> **DIRECTIONS FOR THIS TASK**: Exactly the lines starting at the line containing "Conventions of the embedding." and ending at the line containing "From stdpp Require" are to be written out from the listing below, both included.

───

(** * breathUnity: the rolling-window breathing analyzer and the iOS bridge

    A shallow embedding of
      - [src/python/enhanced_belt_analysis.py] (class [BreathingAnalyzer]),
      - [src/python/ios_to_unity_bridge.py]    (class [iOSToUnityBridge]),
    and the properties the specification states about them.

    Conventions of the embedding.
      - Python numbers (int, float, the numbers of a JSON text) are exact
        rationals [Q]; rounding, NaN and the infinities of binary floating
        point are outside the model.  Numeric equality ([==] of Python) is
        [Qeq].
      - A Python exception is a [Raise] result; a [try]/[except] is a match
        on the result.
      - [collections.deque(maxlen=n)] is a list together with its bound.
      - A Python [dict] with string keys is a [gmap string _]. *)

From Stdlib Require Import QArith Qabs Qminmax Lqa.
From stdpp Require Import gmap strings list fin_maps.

───

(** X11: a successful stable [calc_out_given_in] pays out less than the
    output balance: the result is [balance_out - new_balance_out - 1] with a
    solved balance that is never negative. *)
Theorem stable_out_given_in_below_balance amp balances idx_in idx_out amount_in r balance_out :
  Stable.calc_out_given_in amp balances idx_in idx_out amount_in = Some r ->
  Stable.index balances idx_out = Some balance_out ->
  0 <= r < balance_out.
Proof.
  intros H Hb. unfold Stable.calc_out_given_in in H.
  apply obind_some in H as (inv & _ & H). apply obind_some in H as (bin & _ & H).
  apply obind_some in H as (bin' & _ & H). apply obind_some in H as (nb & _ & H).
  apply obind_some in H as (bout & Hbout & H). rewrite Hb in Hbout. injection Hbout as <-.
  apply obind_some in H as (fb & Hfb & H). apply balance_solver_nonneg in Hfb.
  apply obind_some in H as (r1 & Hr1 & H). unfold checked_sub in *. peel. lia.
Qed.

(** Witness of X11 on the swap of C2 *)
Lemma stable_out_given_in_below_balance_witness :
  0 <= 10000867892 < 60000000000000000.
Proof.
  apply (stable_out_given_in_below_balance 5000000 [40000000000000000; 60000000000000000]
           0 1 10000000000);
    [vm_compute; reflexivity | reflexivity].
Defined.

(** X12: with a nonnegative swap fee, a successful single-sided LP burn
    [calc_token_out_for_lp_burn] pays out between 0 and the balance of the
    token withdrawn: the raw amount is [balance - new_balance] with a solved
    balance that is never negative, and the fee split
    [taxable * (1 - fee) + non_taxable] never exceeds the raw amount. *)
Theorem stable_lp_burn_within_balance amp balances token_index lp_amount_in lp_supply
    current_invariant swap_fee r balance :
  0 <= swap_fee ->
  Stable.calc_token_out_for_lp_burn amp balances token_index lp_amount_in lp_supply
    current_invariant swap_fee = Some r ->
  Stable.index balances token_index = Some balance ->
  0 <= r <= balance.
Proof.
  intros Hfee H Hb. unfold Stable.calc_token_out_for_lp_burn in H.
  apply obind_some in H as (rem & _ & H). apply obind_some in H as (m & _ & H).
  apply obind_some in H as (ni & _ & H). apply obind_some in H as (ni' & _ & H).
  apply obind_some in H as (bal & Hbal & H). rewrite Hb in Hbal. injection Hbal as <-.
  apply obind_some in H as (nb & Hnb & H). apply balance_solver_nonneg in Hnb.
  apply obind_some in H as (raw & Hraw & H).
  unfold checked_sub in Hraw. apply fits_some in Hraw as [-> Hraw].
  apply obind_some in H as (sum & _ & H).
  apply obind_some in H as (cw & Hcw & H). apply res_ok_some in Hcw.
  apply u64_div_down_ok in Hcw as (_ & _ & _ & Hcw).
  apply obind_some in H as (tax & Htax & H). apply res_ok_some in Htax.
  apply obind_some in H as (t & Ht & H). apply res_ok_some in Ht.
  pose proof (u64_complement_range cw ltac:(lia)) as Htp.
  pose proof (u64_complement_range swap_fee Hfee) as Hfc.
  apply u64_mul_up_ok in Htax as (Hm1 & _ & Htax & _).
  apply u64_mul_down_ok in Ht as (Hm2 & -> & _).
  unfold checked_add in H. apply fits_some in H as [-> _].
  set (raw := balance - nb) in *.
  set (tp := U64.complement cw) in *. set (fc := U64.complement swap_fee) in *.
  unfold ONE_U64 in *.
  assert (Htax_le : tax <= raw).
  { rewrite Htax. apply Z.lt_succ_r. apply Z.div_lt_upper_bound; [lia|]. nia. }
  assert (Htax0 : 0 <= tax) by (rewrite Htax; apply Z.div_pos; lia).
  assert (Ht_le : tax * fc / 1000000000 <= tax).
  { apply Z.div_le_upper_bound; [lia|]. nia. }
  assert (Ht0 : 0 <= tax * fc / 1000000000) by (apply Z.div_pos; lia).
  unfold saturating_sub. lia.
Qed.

───

> **RESULT OF THE EXERCISE**:
    Conventions of the embedding.
      - Python numbers (int, float, the numbers of a JSON text) are exact
        rationals [Q]; rounding, NaN and the infinities of binary floating
        point are outside the model.  Numeric equality ([==] of Python) is
        [Qeq].
      - A Python exception is a [Raise] result; a [try]/[except] is a match
        on the result.
      - [collections.deque(maxlen=n)] is a list together with its bound.
      - A Python [dict] with string keys is a [gmap string _]. *)

From Stdlib Require Import QArith Qabs Qminmax Lqa.
From stdpp Require Import gmap strings list fin_maps.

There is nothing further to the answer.